The rising was heroic. Some would even say stupid. It had little popular support. Most Irish people at the time believed that Irish men should be off fighting the Germans. It was widely thought that in return Home Rule would become a reality. The leaders of the rising were not too worried about this. They believed that the blood sacrifice was all that was needed to inspire future generations.
The rising itself was led by middle class nationalists. Their one and only objective was the liberation of the country from British rule. This has not yet been achieved. Indeed all the major parties, including the Workers Party, have given up on this. The Anglo-Irish Agreement was only the most recent attempt to come to terms with partition. For all the waffle about being the true inheritors of the Rising, not one government of the Free State has implemented the limited demands of the rebels.
The Proclamation declared the following "The Republic guarantees religious and civil liberty, equal rights and equal opportunities for all its citizens and declares its resolve to pursue the happiness and prosperity of the whole nation and of all its parts, cherishing all the children of the nation equally."
Here we see a general liberal desire for equality. But far from equality, all we see around us in the Irish Republic is inequality. Workers are thrown on the dole and expected to live on a pittance while the bosses make enormous profits and eat in outrageously expensive restaurants. There are plush new private hospitals while workers get second rate health care. Women are denied the right to participate fully in society. Their role as wives and childminders is enshrined in the Constitution.

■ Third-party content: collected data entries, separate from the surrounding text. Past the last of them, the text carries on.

(** A snapshot that is not ahead of the owner is left alone. *)
Lemma grown_fetched install set upsert plan result o : grown o ->
  (forall highest, result = Ok highest -> highest <= rr_highestCommittedSequence (record_of o)) ->
  grown (snapshotFetched nodeID limits jc install set upsert plan result o).
Proof.
  intros Hg Hh. unfold snapshotFetched. cbv zeta. set (o1 := o <| or_catchupSyncInFlight := false |>).
  assert (grown o1) as Hg1 by (apply (grown_flags o); auto).
  assert (record_of o1 = record_of o) as Hr by done. clearbody o1. destruct result as [highest|]; [|done]. specialize (Hh _ eq_refl).
  set (h := if _ <=? _ then _ else _). destruct (Z.ltb_spec 0 h) as [H0|]; [|by apply grown_drain].
  assert (h <= rr_highestCommittedSequence (record_of o1)) as Hle by (rw Hr; unfold h in *; destruct (_ <=? _); lia).
  unfold applyFetchedPredecessorSnapshot. rw (proj2 (Z.leb_le _ _) Hle) orb_true_r. by apply grown_drain.
Qed.

Lemma grown_drain_scheduled o : grown o -> grown (drainScheduled nodeID limits jc o).
Proof. intros Hg. apply grown_drain, (grown_flags o); auto. Qed.
End handlers.

(** ** Client writes *)
Definition grown_by (log : list WriteOperation) (o : ownerRuntime) : Prop :=
  owner_ok log B o /\ L `prefix_of` log /\
  (C <= rr_highestCommittedSequence (record_of o) /\ rr_materializedCommittedSequence (record_of o) <= zlength L /\
   rr_highestPreparedDurable (record_of o) <= D) /\
  forall i op, (length L <= i)%nat -> log !! i = Some op -> fw op.

Definition not_staged (answer : submit_answer) : Prop :=
  match answer with SubmitStaged _ _ _ => False | _ => True end.

Lemma triple_eq {X Y Z} (x x' : X) (y y' : Y) (z z' : Z) : (x, y, z) = (x', y', z') -> x = x' /\ y = y' /\ z = z'.
Proof. by intros [= -> -> ->]. Qed.

(** A client's write leaves the record alone or stages one operation. *)
Lemma submit_cases log base climits now n rt kind key value conditions rt' n' answer :
  slot_inv log base rt ->
  SlotOwner.handleSubmitWrite (in_backend base) climits now n rt kind key value conditions = (rt', n', answer) ->
  (slot_inv log base rt' /\ own_record rt' = own_record rt /\ not_staged answer) \/
  exists rt1 inFlight op, slot_inv log base rt1 /\ own_record rt1 = own_record rt /\
    op_Sequence op = rr_nextSequence (own_record rt) /\ op_Kind op = kind /\
    let r := (reduceSubmitWrite ((own_record rt) <| rr_inFlightClientWrites := inFlight |>) op).1 in
    rt' = rt1 <| own_record := r |> /\
    answer = SubmitStaged (submit_result op) (asg_Role (rr_assignment r)) (effect_of_role r op).
Proof.
  intros Hi. unfold SlotOwner.handleSubmitWrite.
  destruct (activeRecord rt) as [record|e] eqn:Hact; [|by intros [= <- _ <-]; left].
  assert (record = own_record rt) as ->.
  { unfold activeRecord in Hact. by apply bind_Ok in Hact as (_ & _ & (_ & _ & (_ & _ & [= ->])%bind_Ok)%bind_Ok). }
  destruct (_ && _); [by intros [= <- _ <-]; left|].
  destruct (committedMetadataState_spec log base rt key Hi) as (rt1 & -> & Hi1 & Hr1 & _).
  destruct (evaluateWriteConditions _ _ _); [|by intros [= <- _ <-]; left].
  destruct (_ && _); [by intros [= <- _ <-]; left|].
  destruct (tryAdmitNodeClientWrite _ _ _ _) as [m|]; [|by intros [= <- _ <-]; left].
  cbv zeta. set (op := {| op_Slot := _ |}).
  rw (surjective_pairing (reduceSubmitWrite _ op)). intros (<- & _ & <-)%triple_eq. right.
  exists rt1, (rr_inFlightClientWrites (own_record rt) + 1), op. do 4 (split; [done|]). cbv zeta. split; reflexivity.
Qed.

Lemma submit_fields r op : let r' := (reduceSubmitWrite r op).1 in
  rr_assignment r' = rr_assignment r /\ rr_bufferedForwards r' = rr_bufferedForwards r /\
  rr_bufferedCommits r' = rr_bufferedCommits r /\ rr_highestCommitTokenReceived r' = rr_highestCommitTokenReceived r /\
  (forall node, forwards_from node r -> forwards_from node r').
Proof. done. Qed.

(** A replica without a predecessor takes the operations of its clients. *)
Lemma grown_submitted log o rt1 op inFlight : grown_by log o -> slot_inv log B rt1 -> own_record rt1 = record_of o ->
  fw op -> op_Sequence op = rr_nextSequence (record_of o) ->
  let r := (reduceSubmitWrite ((record_of o) <| rr_inFlightClientWrites := inFlight |>) op).1 in
  grown (o <| or_rt := rt1 <| own_record := r |> |>) /\ held_op (o <| or_rt := rt1 <| own_record := r |> |>) op.
Proof.
  intros (Hok & Hl & Hc & Hf) Hi1 Hr1 Hfw Hseq r. destruct (fw_fits _ Hfw) as [Hsup Hroom].
  pose proof (ow_inv _ _ _ Hok) as Hi. pose proof (si_next _ _ _ Hi) as Hn. destruct (si_order _ _ _ Hi) as [Hm Hd].
  pose proof (submit_counted (record_of o) inFlight op) as (r' & Hred & Hst & _).
  assert (r = r') as Hr' by (unfold r; by rw Hred). clear Hred. rw -Hr' in Hst. clear Hr' r'.
  destruct (submit_fields ((record_of o) <| rr_inFlightClientWrites := inFlight |>) op) as (Ea & Eb & Ec & Et & Es).
  fold r in Ea, Eb, Ec, Et, Es. clearbody r. change (rr_assignment r = rr_assignment (record_of o)) in Ea.
  change (rr_bufferedForwards r = rr_bufferedForwards (record_of o)) in Eb.
  change (rr_bufferedCommits r = rr_bufferedCommits (record_of o)) in Ec.
  change (rr_highestCommitTokenReceived r = rr_highestCommitTokenReceived (record_of o)) in Et.
  split.
  - exists (log ++ [op]). split; [|split_and!].
    + destruct Hok as [_ Ha Hb Hs Ht Hbc Hacc Hfl He]. split; cbn; rw ?Ea ?Eb ?Ec ?Et ?(sg_durable _ _ _ Hst) ?(sg_committed _ _ _ Hst) //.
      * apply stage_inv; [done|done|by rw Hr1|lia|by rw Hr1].
      * by apply Es.
      * eapply effects_ok_mono; [|reflexivity|exact He]. by eexists.
    + by apply prefix_app_r.
    + cbn. rw (sg_committed _ _ _ Hst). lia.
    + cbn. rw (sg_materialised _ _ _ Hst). lia.
    + cbn. rw (sg_durable _ _ _ Hst). lia.
    + intros i op' Hi' Hop. apply lookup_app_Some in Hop as [Hop|[_ Hop]]; [by apply (Hf i)|].
      apply list_lookup_singleton_Some in Hop as [_ <-]. done.
  - split; cbn.
    + rw (sg_prepared _ _ _ Hst). apply lookup_insert_eq.
    + rw (sg_materialised _ _ _ Hst) (sg_next _ _ _ Hst) Hseq Hn u64_add_small; unfold zlength in *; lia.
Qed.

Lemma grown_started record op o : grown o -> held_op o op -> rr_assignment record = a ->
  grown (match effect_of_role record op with
    | SubmitPrepare operation => startPrepareEffect record operation (AfterSubmit (op_Sequence operation)) o
    | SubmitPrepareAndForward operation _ =>
        startPreparedForwardPipeline nodeID record operation (DoneSubmit (op_Sequence operation)) o
    | SubmitFailed e => emit [EffWaiter (u64_sub (rr_nextSequence record) 1) (Err e)] o
    | SubmitNothing => o
    end).
Proof.
  intros Hg Hh Ha. unfold effect_of_role. rw Ha. destruct (asg_Role a); try done; [by apply grown_prepare|].
  destruct (String.eqb_spec (SuccessorNodeID (asg_Peers a)) ""); [|by apply grown_pipeline].
  apply grown_emit; [done|]. intros. by repeat constructor.
Qed.

Lemma grown_submit climits now n kind key value conditions o o' n' answer : grown o ->
  (forall op, supported op -> op_Sequence op < u64_mod - 2 -> fw op) ->
  has_room (or_rt o) -> kind = OperationKindPut \/ kind = OperationKindDelete ->
  handleSubmitWrite nodeID (in_backend B) climits now n kind key value conditions o = (o', n', answer) -> grown o'.
Proof.
  intros (log & Hby) Hall Hroom Hk. unfold handleSubmitWrite. pose proof Hby as (Hok & Hl & Hc & Hf).
  destruct (SlotOwner.handleSubmitWrite _ _ _ _ _ _ _ _ _) as [[rt' m] ans] eqn:Hh. intros [= <- _ _].
  apply (submit_cases log B) in Hh as [(Hi' & Hr & Hns)|(rt1 & inFlight & op & Hi1 & Hr1 & Hseq & Hkind & Hrt & Hans)]; [|..|apply Hok].
  - assert (grown (o <| or_rt := rt' |>)) as Hg1; [|by destruct ans]. exists log. cbn. rw Hr. split; [|done].
    destruct Hok. split; cbn; rw ?Hr //.
  - assert (fw op) as Hfw by (apply Hall; [unfold supported; by rw Hkind|by rw Hseq]).
    destruct (grown_submitted log o rt1 op inFlight Hby Hi1 Hr1 Hfw Hseq) as [Hg1 Hh1].
    destruct (submit_fields ((record_of o) <| rr_inFlightClientWrites := inFlight |>) op) as (Ea & _).
    rw Hrt Hans. revert Hg1 Hh1 Ea. generalize (reduceSubmitWrite ((record_of o) <| rr_inFlightClientWrites := inFlight |>) op).1.
    intros r Hg1 Hh1 Ea. rw prune_nothing; [by apply grown_accepted|].
    change (own_record (rt1 <| own_record := r |>)) with r. apply grown_started; [done|done|].
    rw Ea. apply Hok.
Qed.
End owner.

(** ** Steps that send nothing *)
Section local.
Context (nodeID : string) (a : ReplicaAssignment) (fw : WriteOperation -> Prop) (tok : Z).

(** A larger bound on what the neighbours may say. *)
Lemma owner_mono (fw' : WriteOperation -> Prop) tok' log base o : (forall op, fw op -> fw' op) -> tok <= tok' ->
  owner_ok nodeID a fw tok log base o -> owner_ok nodeID a fw' tok' log base o.
Proof.
  intros Hfw Htok []. split; try done.
  - intros s req Hs. destruct (ow_buffered0 s req Hs) as (? & ? & ?). auto.
  - destruct (String.eqb _ ""); [done|lia].
Qed.

(** The backend has caught up with more of the committed prefix. *)
Lemma owner_base log base o h : owner_ok nodeID a fw tok log base o ->
  rr_materializedCommittedSequence (record_of o) <= h <= rr_highestCommittedSequence (record_of o) ->
  owner_ok nodeID a fw tok log (materialise (ztake h log)) o.
Proof. intros [] Hh. split; try done. by apply (base_inv _ base). Qed.

(** A record that differs in nothing a neighbour sees. *)
Lemma owner_keeps log base o rt' : owner_ok nodeID a fw tok log base o -> slot_inv log base rt' ->
  quiet (record_of o)
    ((own_record rt') <| rr_materializedCommittedSequence := rr_materializedCommittedSequence (record_of o) |>) ->
  rr_highestCommittedSequence (own_record rt') = rr_highestCommittedSequence (record_of o) ->
  owner_ok nodeID a fw tok log base (o <| or_rt := rt' |>).
Proof.
  intros [_ Ha Hb Hs Ht Hbc Hacc Hfl He] Hi Hq Hc. split; cbn; rw ?Hc ?(qt_durable _ _ Hq) ?(qt_token _ _ Hq) ?(qt_forwards _ _ Hq) ?(qt_assignment _ _ Hq) //.
  - by apply (qt_sources _ _ Hq).
  - pose proof (qt_commits _ _ Hq) as H. rw Hbc in H. apply (anti_symm (⊆)); [done|apply map_empty_subseteq].
Qed.
End local.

Far from cherishing all the children of the nation equally, working class children are denied the right to attend third level education yet their parents fork out a fortune in taxes to subsidise the children of the rich.
Not that the leaders of the Rising were socialist or anything like it. Their only concern was to get the British out. The new Ireland was clearly going to be capitalist. The Proclamation calls on all Irish people to unite, saying that all previous differences which "have divided a minority from the majority" were "carefully fostered by an alien government". So the only problem was British domination.
It obviously was a problem but this perspective totally overlooks the fact that only three years previously the Irish bosses led by William Martin Murphy had locked out and starved thousands of Irish workers. Were the workers now to forget all this and unite with their enemies?
The presence of Connolly did not give the Rising a socialist tinge. Connolly had clearly decided that socialism should be put in cold storage. He believed that the World War was a great opportunity to strike at Britain. Also the defeat in the 1913 Lockout had left the working class demoralised. Rather than get stuck in and rebuild union organisation and militancy, Connolly chose to go with the nationalists. He was not fighting for socialism when he went into the G.P.O.
The executions following the Rising (rather than the Rising itself) and the British attempt to introduce conscription set the country alight. British rule was totally undermined by 1919. The War of Independence and the First Dáil not only showed that the majority of the people opposed the British, but also highlighted what Sinn Féin was fighting for.
In many parts of the country land was seized and "Soviets" were established in many workplaces. These workers wanted more than a united capitalist Ireland. They wanted the whole set-up changed. They wanted real control over their lives. But this did not fit into the policy of uniting all the Irish people. Sinn Féin land courts were established and the land was handed back to its former owners. The Countess Markiewicz, one of the heroines of the rising, warned against the "dangers of social revolution".
Today Sinn Féin claim, louder than anybody, to be the inheritors of 1916. Without a doubt they are. They carry on the tradition of armed struggle and the blood sacrifice. Despite all the left wing posturing they are still nationalists whose aim is to unite all the Irish people against the British. As in 1916 there are not just "Irish people". There are Irish workers and Irish bosses, and they have nothing in common.
The task remains to free the country from British domination. For Anarchists this can only be done by taking up the struggle as part of the fight for a Workers Republic. Workers' control and the smashing of capitalism is our aim. Anything less is not worth fighting for. The real heros and heroines of Irish history are the workers who fought for this. The state will not hold commemorations for them. That might only encourage workers today.